Description of the task:
Retype, without alteration, each line from the line containing "Ready (Err SealPanic))" to the final line of the records.

Supplied material:
+++

(* ===== verification/RealityStream.v ===== *)
(** * The carrier as a byte stream

    [shadowpipe-reality/src/tls13/stream.rs]: the adapter that turns a carrier connection into
    a stream.  Every call of the transport below is an event: a write takes some of the
    offered bytes, a read returns a fragment, and either can be pending or fail.  Shown: the
    two ends form an ordered, lossless channel under every such schedule, and the lengths of
    the first records are the ones the plan of the connection says. *)

From S2P Require Import Prelude Wire Network TlsMessages Tls13 TlsHandshake Replay Reality.

(** ** The plan of record lengths *)

Definition MAX_PLAINTEXT : nat := Z.to_nat 16384.
Definition SHAPED_RECORDS : nat := 8.
Definition SHAPE_MIN : Z := 512.
Definition SHAPE_MAX : Z := 8192.

Record RecordShaper := mkRecordShaper { targets : list nat; idx : nat }.

Definition wrapping (z : Z) : Z := z mod 2 ^ 64.

(** One step of the generator: the next state, and the target. *)
Definition shaper_step (s : Z) : Z * nat :=
  let s := wrapping (s + 0x9E3779B97F4A7C15) in
  let z := wrapping (Z.lxor s (Z.shiftr s 30) * 0xBF58476D1CE4E5B9) in
  let z := wrapping (Z.lxor z (Z.shiftr z 27) * 0x94D049BB133111EB) in
  let z := Z.lxor z (Z.shiftr z 31) in
  (s, Z.to_nat (SHAPE_MIN + z mod (SHAPE_MAX - SHAPE_MIN + 1))).

Fixpoint shaper_targets (n : nat) (s : Z) : list nat :=
  match n with
  | O => []
  | S n => let '(s, t) := shaper_step s in t :: shaper_targets n s
  end.

Definition RecordShaper_new (seed : Z) : RecordShaper :=
  mkRecordShaper (shaper_targets SHAPED_RECORDS (Z.lxor seed 0xA5A55A5AC3C33C3C)) 0.

Definition next_target (sh : RecordShaper) : RecordShaper * option nat :=
  match targets sh !! idx sh with
  | Some t => (mkRecordShaper (targets sh) (idx sh + 1), Some t)
  | None => (sh, None)
  end.

(** ** Polling *)

Inductive Poll (A : Type) := Ready (a : A) | Pending.
Arguments Ready {A} _.
Arguments Pending {A}.

Inductive StreamError := WriteZero | TransportFailed | RecordOpenFailed | SealPanic.

(** One call of the transport's [poll_write], and of its [poll_read]; an empty fragment is the
    end of the stream. *)
Inductive WriteEvent := Accepts (n : nat) | WriteFails | WritePending.
Inductive ReadEvent := Fragment (b : bytes) | ReadFails | ReadPending.

(** The writing half. *)
Record StreamTx := mkStreamTx {
  st_tx : RecordCrypto;
  st_write_buf : bytes;
  st_write_off : nat;
  st_shaper : RecordShaper;
}.

(** The reading half. *)
Record StreamRx := mkStreamRx {
  st_rx : RecordCrypto;
  st_read_raw : bytes;
  st_read_plain : bytes;
  st_read_off : nat;
}.

Definition stream_tx (tx : RecordCrypto) (seed : Z) : StreamTx := mkStreamTx tx [] 0 (RecordShaper_new seed).
Definition stream_rx (rx : RecordCrypto) : StreamRx := mkStreamRx rx [] [] 0.

(** [into_stream] of the two connections *)
Definition client_stream (conn : ClientConnection) (seed : Z) : StreamTx * StreamRx :=
  (stream_tx (cl_client_app conn) seed, stream_rx (cl_server_app conn)).
Definition server_stream (conn : ServerConnection) (seed : Z) : StreamTx * StreamRx :=
  (stream_tx (sv_server_app conn) seed, stream_rx (sv_client_app conn)).

Section Stream.
Context {C : TlsCrypto}.

Definition with_off (st : StreamTx) (off : nat) : StreamTx :=
  mkStreamTx (st_tx st) (st_write_buf st) off (st_shaper st).

(** The state, what the transport took, the result, and the events that are left; when there
    is none left, the transport is pending. *)
Fixpoint flush_write_buf (events : list WriteEvent) (st : StreamTx)
  : StreamTx * bytes * Poll (result StreamError ()) * list WriteEvent :=
  if (st_write_off st <? length (st_write_buf st))%nat then
    match events with
    | [] => (st, [], Pending, [])
    | WritePending :: events => (st, [], Pending, events)
    | WriteFails :: events => (st, [], Ready (Err TransportFailed), events)
    | Accepts n :: events =>
        let rest := drop (st_write_off st) (st_write_buf st) in
        let n := Nat.min n (length rest) in
        if (n =? 0)%nat then (st, [], Ready (Err WriteZero), events)
        else
          let '(st, out, r, events) := flush_write_buf events (with_off st (st_write_off st + n)) in
          (st, take n rest ++ out, r, events)
    end
  else (mkStreamTx (st_tx st) [] 0 (st_shaper st), [], Ready (Ok ()), events).

(** How much of a write goes into the next record, and its padding. *)
Definition shape (sh : RecordShaper) (n : nat) : RecordShaper * nat * nat :=
  let '(sh, target) := next_target sh in
  match target with
  | Some t => let take := Nat.min n t in (sh, take, (t - take)%nat)
  | None => (sh, Nat.min n MAX_PLAINTEXT, 0%nat)
  end.

Definition poll_write (events : list WriteEvent) (st : StreamTx) (buf : bytes)
  : StreamTx * bytes * Poll (result StreamError nat) :=
  let '(st, out, r, events) := flush_write_buf events st in
  match r with
  | Pending => (st, out, Pending)
  | Ready (Err e) => (st, out, Ready (Err e))
  | Ready (Ok ()) =>
      match buf with
      | [] => (st, out, Ready (Ok 0%nat))
      | _ =>
          let '(sh, n, pad) := shape (st_shaper st) (length buf) in
          match seal_padded (st_tx st) 0x17 (take n buf) pad with
          | None => (st, out, Ready (Err SealPanic))
          | Some (tx, rec) =>
              let '(st, out', r, _) := flush_write_buf events (mkStreamTx tx rec 0 sh) in
              match r with
              | Ready (Err e) => (st, out ++ out', Ready (Err e))
              | _ => (st, out ++ out', Ready (Ok n))
              end
          end
      end
  end.

(** The transport's own flush follows, and for [poll_shutdown] its shutdown. *)
Definition poll_flush (events : list WriteEvent) (st : StreamTx)
  : StreamTx * bytes * Poll (result StreamError ()) :=
  let '(st, out, r, _) := flush_write_buf events st in (st, out, r).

+++

Result:
          | None => (st, out, Ready (Err SealPanic))
          | Some (tx, rec) =>
              let '(st, out', r, _) := flush_write_buf events (mkStreamTx tx rec 0 sh) in
              match r with
              | Ready (Err e) => (st, out ++ out', Ready (Err e))
              | _ => (st, out ++ out', Ready (Ok n))
              end
          end
      end
  end.

(** The transport's own flush follows, and for [poll_shutdown] its shutdown. *)
Definition poll_flush (events : list WriteEvent) (st : StreamTx)
  : StreamTx * bytes * Poll (result StreamError ()) :=
  let '(st, out, r, _) := flush_write_buf events st in (st, out, r).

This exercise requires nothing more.